Então provocam outros tumores, além do de pulmão?
Os sistemas do corpo mais atingidos são o circulatório e o cardíaco, mas também afetam outras partes do corpo. As dioxinas, assim como outros poluentes, caem nas correntes de ar e viajam quilômetros. Caem nos pastos, que servem de alimentos para os animais, e acabam depositadas na gordura desses animais. E nós acabamos consumindo essas substâncias. Como são cumulativas, vão para a nossa gordura, o que explica tumores em outras partes do corpo. Essas substâncias são ainda mais perigosas quando nos atingem via ingestão. Nos Estados Unidos e na Europa, um estudo verificou o grau de contaminação por dioxinas na manteiga.
Que outros danos são provocados pelas dioxinas?
Estudos mostram que a dioxina pode até reduzir a população masculina. A dioxina provoca diminuição dos testículos e outros problemas no aparelho reprodutor masculino, o que tem influência no fato de que a maior parte dos abortos hoje em dia é de homens. Os poluentes vão para os pólos, e têm influência no surgimento de ursos polares hermafroditas.

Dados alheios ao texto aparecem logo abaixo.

Lemma slice_nat {A} (l : list A) (i n : nat) :
  slice l (Z.of_nat i) (Z.of_nat (i + n)) = firstn n (skipn i l).
Proof.
  unfold slice, norm_index, len.
  destruct (Z.ltb_spec (Z.of_nat i) 0); [lia|].
  destruct (Z.ltb_spec (Z.of_nat (i + n)) 0); [lia|].
  destruct (Nat.le_gt_cases i (length l)) as [Hi|Hi].
  - rewrite (Z.min_l (Z.of_nat i)) by lia. rewrite Nat2Z.id.
    destruct (Nat.le_gt_cases (i + n) (length l)) as [Hn|Hn].
    + rewrite Z.min_l by lia. f_equal. lia.
    + rewrite Z.min_r by lia.
      rewrite !firstn_all2; [reflexivity | |]; rewrite length_skipn; lia.
  - rewrite !skipn_all2 by lia.
    rewrite !firstn_nil. reflexivity.
Qed.

Lemma range_step_cons (len n : nat) :
  (1 <= len)%nat -> (1 <= n)%nat ->
  range_step len n = O :: map (fun i => (n + i)%nat) (range_step (len - n) n).
Proof.
  intros Hlen Hn. unfold range_step.
  assert (Hk : ((len + n - 1) / n = S ((len - n + n - 1) / n))%nat).
  { replace (len + n - 1)%nat with (len - 1 + 1 * n)%nat by lia.
    rewrite Nat.div_add by lia.
    destruct (Nat.le_gt_cases n len).
    - replace (len - n + n - 1)%nat with (len - 1)%nat by lia. lia.
    - rewrite !Nat.div_small by lia. reflexivity. }
  rewrite Hk. cbn [seq map]. f_equal.
  rewrite <- seq_shift, !map_map. apply map_ext. intros k. lia.
Qed.

Lemma line_groups_cons (n : nat) (l : list str) :
  l <> [] -> (1 <= n)%nat ->
  line_groups n l = firstn n l :: line_groups n (skipn n l).
Proof.
  intros Hl Hn. unfold line_groups.
  rewrite range_step_cons; [| destruct l; [congruence | simpl; lia] | assumption].
  cbn [map]. rewrite skipn_O. f_equal.
  rewrite length_skipn, map_map. apply map_ext. intros i.
  rewrite Nat.add_comm, skipn_skipn. reflexivity.
Qed.

Lemma line_groups_nil (n : nat) : (1 <= n)%nat -> line_groups n [] = [].
Proof.
  intros Hn. unfold line_groups, range_step. simpl length.
  rewrite Nat.div_small by lia. reflexivity.
Qed.

Lemma join_line_groups (sep : str) (n : nat) :
  (1 <= n)%nat ->
  forall (k : nat) (l : list str), (length l <= k)%nat ->
    join sep (map (join sep) (line_groups n l)) = join sep l.
Proof.
  intros Hn. induction k as [|k IH]; intros l Hk.
  - destruct l; [|simpl in Hk; lia]. rewrite line_groups_nil by assumption. reflexivity.
  - destruct l as [|x l]; [rewrite line_groups_nil by assumption; reflexivity|].
    rewrite line_groups_cons by (assumption || discriminate).
    cbn [map].
    destruct (skipn n (x :: l)) as [|y rest] eqn:Hrest.
    + rewrite line_groups_nil by assumption. cbn [map join].
      rewrite firstn_all2; [reflexivity|].
      apply (f_equal (@length str)) in Hrest. rewrite length_skipn in Hrest.
      cbn [length] in Hrest |- *. lia.
    + assert (Hlen : (length (y :: rest) <= k)%nat).
      { rewrite <- Hrest, length_skipn. cbn [length] in Hk |- *. lia. }
      rewrite join_cons.
      * rewrite (IH (y :: rest) Hlen).
        transitivity (join sep (firstn n (x :: l) ++ skipn n (x :: l)));
          [| rewrite firstn_skipn; reflexivity].
        rewrite Hrest. rewrite join_app; [reflexivity | | discriminate].
        destruct n; [lia | discriminate].
      * rewrite line_groups_cons by (assumption || discriminate). discriminate.
Qed.

Lemma chunk_by_lines_groups (content : str) (n : nat) :
  chunk_by_lines content n = map (join nl) (line_groups n (split nl content)).
Proof.
  unfold chunk_by_lines, line_groups. rewrite map_map.
  apply map_ext. intros i. rewrite slice_nat. reflexivity.
Qed.

Lemma chunk_by_lines_join (content : str) (n : nat) :
  (1 <= n)%nat -> join nl (chunk_by_lines content n) = content.
Proof.
  intros Hn. rewrite chunk_by_lines_groups.
  rewrite (join_line_groups nl n Hn (length (split nl content))) by lia.
  apply join_split. discriminate.
Qed.

Lemma chunk_by_chars_concat (content : str) (cs o : Z) :
  0 <= o < cs ->
  exists fuel chunks,
    chunk_by_chars fuel content cs o = Some chunks /\
    concat (drop_overlap o chunks) = content.
Proof.
  intros Ho.
  destruct (Z.ltb_spec cs (len content)) as [Hlong|Hshort].
  - exists (windows_from content cs o 0),
           (windows content cs (cs - o) (windows_from content cs o 0) 0).
    split.
    + unfold chunk_by_chars.
      rewrite (loop_windows content cs o Ho _ 0 []); [reflexivity | lia | lia | lia].
    + rewrite (windows_from_step content cs o 0) by lia.
      cbn [windows drop_overlap concat].
      rewrite (windows_concat content cs o _ (0 + (cs - o))); [| lia | lia | lia | reflexivity].
      rewrite Z.min_l by lia. rewrite slice_in_range by lia.
      replace (Z.to_nat (0 + (cs - o) + o)) with (Z.to_nat (0 + cs - 0)) by lia.
      simpl skipn at 1. apply firstn_skipn.
  - destruct content as [|c content].
    + exists O, []. split; reflexivity.
    + exists 1%nat, [c :: content]. split.
      * unfold chunk_by_chars. rewrite loop_step by (unfold len; simpl; lia).
        rewrite Z.min_r by lia.
        rewrite Z.ltb_irrefl, andb_false_r.
        rewrite loop_exit by lia.
        rewrite slice_all. reflexivity.
      * simpl. rewrite app_nil_r. reflexivity.
Qed.




(** ** More on the chunkers *)

(** Every run of [chunk_by_chars] that returns gives [char_chunks]. *)
Lemma chunk_by_chars_closed_form (content : str) (cs o : Z) :
  0 <= o < cs ->
  (exists fuel, chunk_by_chars fuel content cs o = Some (char_chunks content cs o)) /\
  (forall fuel chunks,
     chunk_by_chars fuel content cs o = Some chunks -> chunks = char_chunks content cs o).
Proof.
  intros Ho.
  assert (Hex : exists fuel, chunk_by_chars fuel content cs o = Some (char_chunks content cs o)).
  { unfold char_chunks. destruct (Z.ltb_spec cs (len content)) as [Hlong|Hshort].
    - exists (windows_from content cs o 0). unfold chunk_by_chars.
      rewrite (loop_windows content cs o Ho _ 0 []); [reflexivity | lia | lia | lia].
    - destruct content as [|c content].
      + exists O. reflexivity.
      + exists 1%nat. unfold chunk_by_chars.
        rewrite loop_step by (unfold len; simpl; lia).
        rewrite Z.min_r by lia.
        rewrite Z.ltb_irrefl, andb_false_r.
        rewrite loop_exit by lia.
        rewrite slice_all. reflexivity. }
  split; [exact Hex|].
  intros fuel chunks Hrun. destruct Hex as [fuel0 Hrun0].
  apply (chunk_by_chars_fuel_mono fuel (Nat.max fuel fuel0)) in Hrun; [|lia].
  apply (chunk_by_chars_fuel_mono fuel0 (Nat.max fuel fuel0)) in Hrun0; [|lia].
  congruence.
Qed.

(** A content that fits into one chunk is returned as the one chunk,
    whatever the overlap is; the empty content gives no chunk. *)
Theorem chunk_by_chars_content_fits (content : str) (chunk_size overlap : Z) (fuel : nat) :
  len content <= chunk_size ->
  chunk_by_chars (S fuel) content chunk_size overlap =
    Some (match content with [] => [] | _ => [content] end).
Proof.
  intros Hfit. unfold chunk_by_chars. destruct content as [|c content].
  - reflexivity.
  - rewrite loop_step by (unfold len; simpl; lia).
    rewrite Z.min_r by lia.
    rewrite Z.ltb_irrefl, andb_false_r.
    rewrite loop_exit by lia.
    rewrite slice_all. reflexivity.
Qed.

Lemma chunk_by_chars_content_fits_witness :
  chunk_by_chars 1 (lit "Hello world") 100 500 =
    Some (match lit "Hello world" with [] => [] | _ => [lit "Hello world"] end).
Proof.
  apply (chunk_by_chars_content_fits (lit "Hello world") 100 500 0).
  vm_compute. discriminate.
Defined.

Lemma windows_sizes (content : str) (cs o : Z) (c : str) :
  0 <= o < cs -> cs < len content ->
  In c (windows content cs (cs - o) (windows_from content cs o 0) 0) ->
  1 <= len c <= cs.
Proof.
  intros Ho Hlong Hin.
  apply In_nth_error in Hin. destruct Hin as [i Hi].
  assert (Hlt : (i < windows_from content cs o 0)%nat).
  { rewrite <- (windows_length content cs (cs - o) (windows_from content cs o 0) 0).
    apply nth_error_Some. congruence. }
  rewrite windows_nth in Hi by assumption. apply some_eq in Hi. subst c.
  remember (cs - o) as d eqn:Ed.
  pose proof (ceil_div_pos (len content - 0 - o) d ltac:(lia) ltac:(lia)) as Hpos.
  pose proof (ceil_div_lower (len content - 0 - o) d ltac:(lia)) as Hlow.
  unfold windows_from in Hlt. rewrite <- Ed in Hlt.
  assert (Z.of_nat i * d < len content - o) by nia.
  assert (0 <= Z.of_nat i * d) by nia.
  rewrite len_slice by lia. lia.
Qed.

(** With [0 <= overlap < chunk_size] no chunk of [chunk_by_chars] is empty
    and none is longer than [chunk_size]. *)
Theorem chunk_by_chars_chunk_sizes (content : str) (chunk_size overlap : Z)
    (fuel : nat) (chunks : list str) :
  0 <= overlap < chunk_size ->
  chunk_by_chars fuel content chunk_size overlap = Some chunks ->
  Forall (fun c => 1 <= len c <= chunk_size) chunks.
Proof.
  intros Ho Hrun.
  apply (proj2 (chunk_by_chars_closed_form content chunk_size overlap Ho)) in Hrun.
  subst chunks. unfold char_chunks.
  destruct (Z.ltb_spec chunk_size (len content)) as [Hlong|Hshort].
  - apply Forall_forall. intros c Hin.
    apply (windows_sizes content chunk_size overlap c Ho Hlong Hin).
  - destruct content as [|c content]; constructor; [|constructor].
    unfold len in *. simpl length in *. lia.
Qed.

Lemma chunk_by_chars_chunk_sizes_witness :
  Forall (fun c => 1 <= len c <= 4) [lit "abcd"; lit "defg"; lit "ghij"].
Proof.
  apply (chunk_by_chars_chunk_sizes (lit "abcdefghij") 4 1 3 [lit "abcd"; lit "defg"; lit "ghij"]).
  - lia.
  - reflexivity.
Defined.

Lemma split_nl_length (s cur : str) :
  length (split_aux nl s 0 cur) = S (length (filter is_nl s)).
Proof.
  revert cur. induction s as [|c s IH]; intros cur; [reflexivity|].
  cbn [split_aux filter].
  change (starts_with nl (c :: s)) with (Ascii.eqb "010" c && true).
  change (is_nl c) with (Ascii.eqb "010" c).
  rewrite andb_true_r.
  destruct (Ascii.eqb "010" c); cbn [length]; rewrite IH; reflexivity.
Qed.

Lemma range_step_length (stop step : nat) :
  length (range_step stop step) = ((stop + step - 1) / step)%nat.
Proof. unfold range_step. rewrite length_map, length_seq. reflexivity. Qed.

(** [chunk_by_lines] returns [ceil(lines / lines_per_chunk)] chunks, where
    the number of lines is one more than the number of newlines; it never
    returns the empty list, and a content of fewer than [lines_per_chunk]
    newlines is returned as the one chunk. *)
Theorem chunk_by_lines_count (content : str) (lines_per_chunk : nat) :
  (1 <= lines_per_chunk)%nat ->
  len (chunk_by_lines content lines_per_chunk)
    = ceil_div (count_nl content + 1) (Z.of_nat lines_per_chunk) /\
  chunk_by_lines content lines_per_chunk <> [] /\
  (count_nl content < Z.of_nat lines_per_chunk ->
   chunk_by_lines content lines_per_chunk = [content]).
Proof.
  intros Hn.
  assert (Hlen : len (chunk_by_lines content lines_per_chunk)
                 = ceil_div (count_nl content + 1) (Z.of_nat lines_per_chunk)).
  { unfold chunk_by_lines, len at 1. rewrite length_map, range_step_length.
    unfold split. rewrite split_nl_length.
    unfold ceil_div, count_nl, len.
    rewrite Nat2Z.inj_div. f_equal. lia. }
  pose proof (len_nonneg (filter is_nl content)) as Hnl. fold (count_nl content) in Hnl.
  split; [exact Hlen|]. split.
  - intros Hnil. rewrite Hnil in Hlen.
    pose proof (ceil_div_pos (count_nl content + 1) (Z.of_nat lines_per_chunk)
                  ltac:(lia) ltac:(lia)).
    change (len (@nil str)) with 0 in Hlen. lia.
  - intros Hfew.
    rewrite ceil_div_one in Hlen by lia.
    pose proof (chunk_by_lines_join content lines_per_chunk Hn) as Hjoin.
    destruct (chunk_by_lines content lines_per_chunk) as [|c [|c' rest]].
    + discriminate Hlen.
    + simpl in Hjoin. congruence.
    + unfold len in Hlen. simpl length in Hlen. lia.
Qed.

Lemma chunk_by_lines_count_witness :
  len (chunk_by_lines (lit "line1" ++ nl ++ lit "line2" ++ nl ++ lit "line3") 2)
    = ceil_div (count_nl (lit "line1" ++ nl ++ lit "line2" ++ nl ++ lit "line3") + 1)
               (Z.of_nat 2) /\
  chunk_by_lines (lit "line1" ++ nl ++ lit "line2" ++ nl ++ lit "line3") 2 <> [] /\
  (count_nl (lit "line1" ++ nl ++ lit "line2" ++ nl ++ lit "line3") < Z.of_nat 2 ->
   chunk_by_lines (lit "line1" ++ nl ++ lit "line2" ++ nl ++ lit "line3") 2
     = [lit "line1" ++ nl ++ lit "line2" ++ nl ++ lit "line3"]).
Proof.
  apply (chunk_by_lines_count (lit "line1" ++ nl ++ lit "line2" ++ nl ++ lit "line3") 2).
  lia.
Defined.

Lemma lstrip_idem (s : str) : lstrip (lstrip s) = lstrip s.
Proof.
  induction s as [|c s IH]; [reflexivity|].
  simpl. destruct (is_space c) eqn:Hc; [exact IH|].
  simpl. rewrite Hc. reflexivity.
Qed.

Lemma lstrip_head (s : str) (c : ascii) (t : str) :
  lstrip s = c :: t -> is_space c = false.
Proof.
  induction s as [|a s IH]; simpl; [discriminate|].
  destruct (is_space a) eqn:Ha; [exact IH|].
  intros H. injection H as <- _. exact Ha.
Qed.

Lemma lstrip_snoc (u : str) (h : ascii) :
  is_space h = false -> exists v, lstrip (u ++ [h]) = v ++ [h].
Proof.
  intros Hh. induction u as [|a u IH]; simpl.
  - rewrite Hh. exists []. reflexivity.
  - destruct (is_space a); [exact IH|]. exists (a :: u). reflexivity.
Qed.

Por serem depositados no fundo do mar, provocam câncer em baleias, que se alimentam de bichos que ficam no fundo do mar.
Quais os outros problemas ligados à falta de manutenção preventiva dos veículos?
Carro com má conservação é um problema capital para a saúde pública. Eu destacaria o vazamento de óleo, que é problema comum em carros em mau estado. Para se ter uma ideia, uma tonelada de óleo no solo equivale a dejetos de uma cidade de 40 mil habitantes.
Este óleo vai impermeabilizar o solo e barrar a troca de oxigênio, tornando-o estéril. O mesmo em relação à água: o óleo barra o oxigênio e mata algas e peixes, que se veem incapazes de respirar. Para que não vaze óleo nas vias, a manutenção dos veículos é primordial.
Lembrando que também não adianta fazer a manutenção corretamente se o proprietário do
veículo resolver trocar o óleo sozinho, porque sempre deixa cair um pouco no chão.
O correto é procurar um posto especializado?
Sim, mas os locais de troca também precisam tomar certos cuidados, porque às vezes as empresas até direcionam o óleo corretamente, mas acabam jogando estopas e outros materiais contaminados no lixo comum. E o problema não é só a troca de óleo. A própria lavagem do carro na rua, coisa que muita gente faz, joga na via óleo e metais pesados, que saem na lavagem e acabam na rede de água. Nos postos equipados corretamente para fazer essa lavagem, a água termina em canaletas que a direcionam para caixas coletoras. Aí, sim, esta água contaminada vai receber um tratamento adequado.